2. Technology Review – As chip makers aggressively scale down integrated circuits to provide ever more computing power, much of the focus has been on improving transistors. But performance has also been limited by the copper wiring that shuttles information around the chips.

Today, at the Semicon West conference in San Francisco, semiconductor equipment maker Applied Materials announced a tool that it says solves a part of this problem by making chip wires that have fewer errors. Industry watchers say the new technology may stave off expensive manufacturing problems in the short term.

The company says its new copper-deposition machine, called Endura Amber, can make copper interconnects smaller than 10 nanometers without impacting yield. Like previous machines, it uses a process called ionized physical vapor deposition to coat the chip with a layer of copper. What’s new is that the machine then heats up the chip so that the copper will flow into the hole, reducing the likelihood of defects. Carrying out the deposition and heating steps in the same chamber is not trivial and was something engineers at the company originally considered a “cockamamie idea,” says Kevin Moraes, who manages Applied Materials’ metal deposition products.

This cockamamie idea could help manufacturers use existing chip-making infrastructure for the next generation of chips. But it won’t solve the bigger problem: the fact that smaller copper wires cause major performance problems.

The solution that would cause the least disruption to chip-making infrastructure would be to find another metal that remains conductive even when made into very thin wires, and which doesn’t heat up as much as copper, says Jonathan Candelaria, director of interconnect sciences at the Semiconductor Research Corporation. Researchers are looking at various alloys, tungsten, or the possibility of returning to aluminum, the interconnect material of choice until about 20 years ago.

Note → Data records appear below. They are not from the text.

Lemma stop_reason_at_exit fuel st how :
  loop fuel start = Some (st, how) ->
  exists k : nat, requests (out st) = pages k /\
                  stop_reason parse web num_books max_pages st how k.
Proof.
  apply (while_loop_invariant decimal lower web num_books max_pages
           (fun st => exists k : nat, page st = Z.of_nat k + 1 /\ requests (out st) = pages k)
           (fun st how => exists k : nat, requests (out st) = pages k /\
                            stop_reason parse web num_books max_pages st how k)).
  - intros s (k & Hpage & Hreq) Hc. exists k. split; [exact Hreq|].
    unfold cond in Hc. apply andb_false_iff in Hc as [Hc|Hc].
    + left. apply Z.ltb_ge in Hc. exact Hc.
    + right. apply Z.leb_gt in Hc. lia.
  - intros s (k & Hpage & Hreq) _.
    assert (Hk : Z.of_nat (S k) = page s) by lia.
    assert (Hnext : pages (S k) = requests (out s) ++ [page s]).
    { now rewrite pages_S, Hreq, Hpage. }
    unfold turn. cbn [say page books seen out].
    destruct (web (page s)) as [|status rows] eqn:Hweb.
    { exists (S k). split; [reqs Hnext|].
      cbn [stop_reason]. rewrite Hk. split; [lia|exact Hweb]. }
    destruct (status =? 200) eqn:Hst; cbn [negb].
    2: { exists (S k). cbn [say out].
         split; [reqs Hnext|].
         cbn [stop_reason]. rewrite Hk. split; [lia|].
         exists status, rows. split; [exact Hweb|]. now apply Z.eqb_neq in Hst. }
    apply Z.eqb_eq in Hst. subst status.
    destruct (for_rows _ _ _ _ _ _ _) as [[[bs sn] pf] [e|]] eqn:Hrows.
    { exists (S k). cbn [out].
      split; [reqs Hnext|].
      destruct (for_rows_raised _ _ _ _ _ _ _ _ _ _ _ Hrows) as (tr & Hin & Hraise).
      pose proof (_parse_row_raises _ _ _ _ Hraise) as ->.
      cbn [stop_reason]. rewrite Hk. split; [lia|]. now exists rows, tr. }
    destruct ((pf =? 0) && (1 <? page s)) eqn:Hbrk.
    + apply andb_true_iff in Hbrk as [Hpf Hp]. apply Z.eqb_eq in Hpf. subst pf.
      apply Z.ltb_lt in Hp.
      exists (S k). cbn [say out page books seen].
      split; [reqs Hnext|].
      cbn [stop_reason books out say]. rewrite Hk. split; [lia|]. split; [now exists rows|].
      apply in_or_app. left. apply in_or_app. right. now left.
    + exists (S k). split; [cbn [page]; lia|reqs Hnext].
  - exists 0%nat. split; reflexivity.
Qed.

End Leaving.

(** X5.  When the loop is left, [seen] holds exactly the titles of the
    records in [books], no two records share a title and there are at most
    [num_books] of them (none for a target below 1).  So the de-duplication
    and the clipping after the loop drop no record and move none: what is
    handed on has, row for row, the titles of what was collected; and the
    fallback warning is printed exactly when nothing was collected. *)
Theorem collected_rows_are_handed_on decimal lower web num_books max_pages :
  exists st how,
    while_loop decimal lower web num_books max_pages (S (Z.to_nat max_pages)) start
      = Some (st, how) /\
    fetch_goodreads_books decimal lower web num_books max_pages
      = Some (finish num_books st how) /\
    (forall t, t ∈ seen st <-> exists b, In b (books st) /\ title b = Some t) /\
    NoDup (List.map title (books st)) /\
    len (books st) <= Z.max 0 num_books /\
    (books st <> [] ->
       List.map title (book_data (finish num_books st how)) = List.map title (books st)) /\
    (books st = [] <-> In WarnFallback (trace (finish num_books st how))).
Proof.
  destruct (fetch_exit decimal lower web num_books max_pages)
    as (st & how & Hloop & (k & read & rest & _ & _ & _ & Hc & Hlen & _) & Hrun).
  exists st, how. split; [exact Hloop|]. split; [exact Hrun|].
  split; [apply (col_seen _ _ _ _ Hc)|]. split; [apply (col_nodup _ _ _ _ Hc)|].
  split; [exact Hlen|]. split.
  - intros Hne. f_equal. now apply finish_collected; [|apply (col_nodup _ _ _ _ Hc)|].
  - split; [now intros E; apply finish_fallback|].
    intros Hwarn.
    assert (Hquiet : Forall loop_event (out st)).
    { exact (loop_events_only decimal lower web num_books max_pages _ start st how
               (List.Forall_nil _) Hloop). }
    destruct (books st) as [|b bs] eqn:E; [reflexivity|]. exfalso.
    unfold finish in Hwarn. rewrite E in Hwarn. cbn [trace] in Hwarn.
    apply in_app_or in Hwarn as [Hwarn|[Hwarn|[]]]; [|discriminate].
    assert (Hout : In WarnFallback (out st)).
    { destruct how; try exact Hwarn.
      apply in_app_or in Hwarn as [Hwarn|[Hwarn|[]]]; [exact Hwarn|discriminate]. }
    rewrite List.Forall_forall in Hquiet. exact (Hquiet _ Hout).
Qed.

(** X6.  The way the loop is left tells what happened on the last page
    requested, page [k]: left by its condition, the target was met or
    [max_pages] pages were requested; left by the [break] of line 142, page
    [k] answered with a status other than 200; left by the [break] of line
    162, page [k] is a page after the first that answered 200 and the line
    printed for it reports no new row; left by an exception, either the
    request for page [k] raised or a row of page [k] made [_parse_row] raise
    [ValueError]. *)
Theorem stop_reasons decimal lower web num_books max_pages :
  exists st how (k : nat),
    while_loop decimal lower web num_books max_pages (S (Z.to_nat max_pages)) start
      = Some (st, how) /\
    requests (out st) = pages k /\
    stop_reason (_parse_row decimal lower) web num_books max_pages st how k.
Proof.
  destruct (fetch_exit decimal lower web num_books max_pages) as (st & how & Hloop & _).
  destruct (stop_reason_at_exit decimal lower web num_books max_pages _ _ _ Hloop)
    as (k & Hreq & Hstop).
  now exists st, how, k.
Qed.

(** ** Targets below 1 *)

Lemma fallback_nonpositive n :
  n <= 0 -> head n (drop_duplicates (head n mock_books)) = [].
Proof.
  intros Hn. unfold head. destruct (0 <=? n) eqn:E.
  - apply Z.leb_le in E. replace n with 0 by lia. reflexivity.
  - destruct (Z.to_nat (- n)) as [|[|j]] eqn:Ej; [apply Z.leb_gt in E; lia| |]; reflexivity.
Qed.

Lemma while_loop_nonpositive decimal lower web num_books max_pages fuel :
  num_books <= 0 ->
  while_loop decimal lower web num_books max_pages (S fuel) start = Some (start, CondFalse).
Proof.
  intros Hn. simpl. unfold cond, len. simpl.
  assert (E : (Z.of_nat 0 <? num_books) = false) by (apply Z.ltb_ge; simpl; lia).
  now rewrite E.
Qed.

Lemma fetch_nonempty decimal lower web num_books max_pages :
  0 < num_books ->
  exists run, fetch_goodreads_books decimal lower web num_books max_pages = Some run /\
              book_data run <> [].
Proof.
  intros Hpos.
  destruct (fetch_exit decimal lower web num_books max_pages)
    as (st & how & _ & (k & read & rest & _ & _ & _ & Hc & Hlen & _) & Hrun).
  exists (finish num_books st how). split; [exact Hrun|].
  assert (Hcase : books st = [] \/ books st <> []).
  { destruct (books st); [now left|now right]. }
  destruct Hcase as [E|Hne].
  - destruct (finish_fallback num_books st how E) as [-> _].
    destruct (fallback_clipped num_books ltac:(lia)) as [-> _].
    destruct (Z.to_nat num_books) eqn:En; [lia|discriminate].
  - now rewrite (finish_collected num_books st how Hne (col_nodup _ _ _ _ Hc) Hlen).
Qed.

(** X9.  A run of the DAG hands an empty record list to the insert task
    exactly when [num_books] is below 1, and exactly then the insert task
    raises its [ValueError] ("No book data found"): for a positive target
    the crawl always hands on at least one record.  With a target below 1
    no page is requested and the table, dropped and created anew, is left
    empty. *)
Theorem no_book_data_iff decimal lower web num_books max_pages db :
  exists run,
    run_dag decimal lower web num_books max_pages db = Some run /\
    (book_data (fetched run) = [] <-> num_books <= 0) /\
    (failure run = Some ValueError <-> num_books <= 0) /\
    (num_books <= 0 -> requests (trace (fetched run)) = [] /\ store run = Some []).
Proof.
  destruct (Z_le_gt_dec num_books 0) as [Hn|Hpos].
  - assert (Hrun : fetch_goodreads_books decimal lower web num_books max_pages
                   = Some (finish num_books start CondFalse)).
    { unfold fetch_goodreads_books. now rewrite while_loop_nonpositive. }
    destruct (finish_fallback num_books start CondFalse eq_refl) as [Hdata _].
    rewrite (fallback_nonpositive num_books Hn) in Hdata.
    unfold run_dag. rewrite Hrun, Hdata. cbn [insert_goodreads_into_postgres].
    eexists. split; [reflexivity|]. cbn [fetched failure store].
    rewrite Hdata, finish_requests. now split_and!.
  - destruct (fetch_nonempty decimal lower web num_books max_pages ltac:(lia))
      as (run & Hrun & Hne).
    unfold run_dag. rewrite Hrun.
    cbn [create_table_task drop_table_if_exists create_table_if_not_exists].
    unfold insert_goodreads_into_postgres.
    destruct (book_data run) as [|b l] eqn:E; [congruence|].
    destruct (forallb accepted (b :: l) && negb (frame_nan (b :: l)));
      (eexists; split; [reflexivity|]);
      cbn [fetched failure store]; rewrite E;
      (split_and!; [split; [discriminate|lia]|split; [discriminate|lia]|lia]).
Qed.

Lemma target_clipping_witness :
  0 <= 3 /\
  exists run,
    fetch_goodreads_books ascii_decimal ascii_lower Samples.two_page_web 3 2 = Some run /\
    len (book_data run) <= 3 /\
    forall ts,
      Forall (fun tr => returns (_parse_row ascii_decimal ascii_lower tr))
             (flat_map (rows_of Samples.two_page_web) (requests (trace run))) ->
      discoverable (flat_map (rows_of Samples.two_page_web) (requests (trace run))) ts ->
      3 <= len ts ->
      len (book_data run) = 3.
Proof.
  split; [discriminate|].
  exact (target_clipping ascii_decimal ascii_lower Samples.two_page_web 3 2
           ltac:(discriminate)).
Defined.

(** ** The order of the records *)

Lemma first_titles_snoc read tr :
  first_titles (read ++ [tr]) = note_title (first_titles read) tr.
Proof. unfold first_titles. now rewrite fold_left_app. Qed.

For a while, researchers put great hope in new carbon nanomaterials, including graphene. Part of the problem with copper is that electrons scatter off imperfections in the material. Nanotubes and graphene, by contrast, provide smooth sailing for electrons. But researchers are still learning how to work with these materials. So Geer is trying to develop new ways of structuring conventional metals so that, like nanotubes and graphene, they conduct without scattering.